In an opinion accompanying Monday’s order, U.S. District Court Chief Judge Beryl Howell in Washington described the situation that followed the November 2020 election, when the vote totals in several key states were so close that the results were not immediately clear.



“As election workers across the state worked long hours carefully ensuring the accuracy of the election, the Trump Campaign and its allies, including Giuliani, engaged in a media offensive that at best questioned, and at worse condemned, their work,” Howell wrote.

Moss had worked for the Fulton County elections department since 2012 and supervised the absentee ballot operation during the 2020 election. Freeman, her mother, was a temporary election worker, verifying signatures on absentee ballots and preparing them to be counted and processed.

As the false allegations about them circulated online, the two women said, they suffered intense harassment, both in person and online. Moss detailed her experiences in emotional testimony before the U.S. House committee investigating the Jan. 6, 2021, attack on the U.S. Capitol. The committee also played video testimony from Freeman during the hearing in June.

Moss, who is Black, said she received messages “wishing death upon me. Telling me that I’ll be in jail with my mother. And saying things like, ‘Be glad it’s 2020 and not 1920.'”

“A lot of them were racist,” Moss said. “A lot of them were just hateful.”

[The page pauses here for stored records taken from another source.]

(** * gobbs / neonmodem: the Discourse adapter and its HTTP client

    A shallow embedding of

    - [system/discourse/api] (the client: [NewClient], [Do]),
    - [system/discourse/discourse.go] (the adapter: [Load], [ListPosts],
      [LoadPost], [CreatePost], [CreateReply]),
    - [system/lemmy] (the adapter's [Load]),

    and the properties of the specification that concern them.

    Conventions.  A Go [int] is a [Z]; a Go [string] is a [string]; a Go
    [map[string]T] is a [gmap string T]; a slice is a [list].  A function
    that returns an [error] returns an [option Error] ([None] is Go's
    [nil]); a function that can also panic returns an [outcome].  An object
    passed by pointer and mutated is passed in and returned. *)

From Stdlib Require Import ZArith String Ascii List Lia Bool.
From Stdlib Require Import DecimalString.
From Stdlib Require DecimalPos.
From stdpp Require Import base option list gmap strings.

Local Open Scope string_scope.
Local Open Scope Z_scope.

#[local] Set Warnings "-register-all".

(* ===================================================================== *)
(** ** Go values held in an [interface{}] *)
(* ===================================================================== *)

(** What a [map[string]interface{}] read from the configuration can hold:
    the [nil] interface, a string, an integer, a boolean, a nested
    [map[string]interface{}], or a value of any other dynamic type (a
    [map[string]string], a slice, ...), which no type assertion of this
    program accepts. *)
Inductive Value : Type :=
| VNil
| VString (s : string)
| VInt (z : Z)
| VBool (b : bool)
| VMap (m : gmap string Value)
| VOther (dynamic_type : string).

(** [m[k]] on a Go map: the zero value of [interface{}], [nil], when the
    key is absent. *)
Definition index (m : gmap string Value) (k : string) : Value :=
  default VNil (m !! k).

(* ===================================================================== *)
(** ** Panics and errors *)
(* ===================================================================== *)

Inductive PanicKind : Type :=
| NilDereference          (* invalid memory address or nil pointer dereference *)
| InterfaceConversion     (* x.(T) on a value whose dynamic type is not T *)
| IndexOutOfRange.        (* s[i] with i >= len(s) *)

Inductive outcome (A : Type) : Type :=
| Returns (a : A)
| Panics (p : PanicKind).
Arguments Returns {A} a.
Arguments Panics {A} p.

(* ===================================================================== *)
(** ** strconv *)
(* ===================================================================== *)

Module strconv.

Inductive NumError : Type := ErrSyntax | ErrRange.

Definition digit_of (c : ascii) : option Z :=
  let n := Z.of_nat (nat_of_ascii c) in
  if (48 <=? n) && (n <=? 57) then Some (n - 48) else None.

Definition maxUint64 : Z := 2 ^ 64 - 1.

(** The smallest number whose tenfold exceeds [maxUint64]. *)
Definition cutoff : Z := maxUint64 / 10 + 1.

(** The digit loop of [ParseUint] in base 10, for 64 bits: the bytes of
    the string in order, the number read so far in [n].  A byte that is
    not a decimal digit is a syntax error; a digit that takes the number
    past 64 bits is a range error, whatever follows it. *)
Fixpoint digits (s : string) (n : Z) : NumError + Z :=
  match s with
  | EmptyString => inr n
  | String c s' =>
      match digit_of c with
      | None => inl ErrSyntax
      | Some d =>
          if cutoff <=? n then inl ErrRange
          else
            let n1 := n * 10 + d in
            if maxUint64 <? n1 then inl ErrRange
            else digits s' n1
      end
  end.

Definition minInt : Z := - 2 ^ 63.
Definition maxInt : Z := 2 ^ 63 - 1.

(** [strconv.Atoi]: an optional sign, then one or more decimal digits;
    a value outside the 64-bit [int] is a range error.  The short
    strings [Atoi] converts itself and the others, which it hands to
    [ParseInt], come out alike. *)
Definition Atoi (s : string) : NumError + Z :=
  match s with
  | EmptyString => inl ErrSyntax
  | String c rest =>
      let neg := Ascii.eqb c "-" in
      let body := if neg || Ascii.eqb c "+" then rest else s in
      match body with
      | EmptyString => inl ErrSyntax
      | _ =>
          match digits body 0 with
          | inl e => inl e
          | inr n =>
              let v := if neg then - n else n in
              if (minInt <=? v) && (v <=? maxInt) then inr v
              else inl ErrRange
          end
      end
  end.

(** [strconv.Itoa]: the decimal representation, with a leading [-] for a
    negative number. *)
Definition Itoa (z : Z) : string :=
  NilZero.string_of_int (Z.to_int z).

End strconv.

(* ===================================================================== *)
(** ** context *)
(* ===================================================================== *)

(** A [context.Context] as far as this program observes it: the background
    context, which is never canceled and has no deadline, or a cancelable
    one together with whether it has been canceled. *)
Inductive Context : Type :=
| Background
| WithCancel (canceled : bool).

(* ===================================================================== *)
(** ** The client: package [api] *)
(* ===================================================================== *)

Module api.

(** Fields of [PostModel] that the adapter reads. *)
Record PostModel : Type := mkPostModel {
  PostModel_ID : Z;
  PostModel_Name : string;
  PostModel_UserID : Z;
  PostModel_Cooked : string;
  PostModel_CreatedAt : string
}.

In a court filing in June, Giuliani argued the lawsuit should be dismissed because the claims against him are inadequately pleaded and are barred by First Amendment protections for free speech. Howell rejected those arguments, allowing the lawsuit to move forward.

“Despite the repeated debunking of the Trump Campaign’s claims of voter fraud in the election in Georgia by state officials and private organizations, Giuliani persisted in pushing those very claims — and began taking direct aim at plaintiffs in the process,” Howell wrote.

A lawyer representing Giuliani in the defamation lawsuit did not immediately respond Monday to an email seeking comment on the ruling.

Giuliani’s spreading of debunked claims about Freeman and Moss has also caught the attention of Fulton County District Attorney Fani Willis, who’s investigating whether Trump and others illegally tried to influence Georgia’s 2020 election. Willis has told Giuliani’s lawyers he could face criminal charges in that investigation.

The defamation lawsuit originally named right-wing cable news channel One America News Network, its owners and its chief White House correspondent for also pushing the debunked claims. They were dismissed from the suit in May after reaching an undisclosed settlement with Moss and Freeman.

The two women also have filed a separate defamation lawsuit against The Gateway Pundit, its owner Jim Hoft and his brother Joe Hoft, a contributor to the conservative website. That lawsuit is pending in Missouri.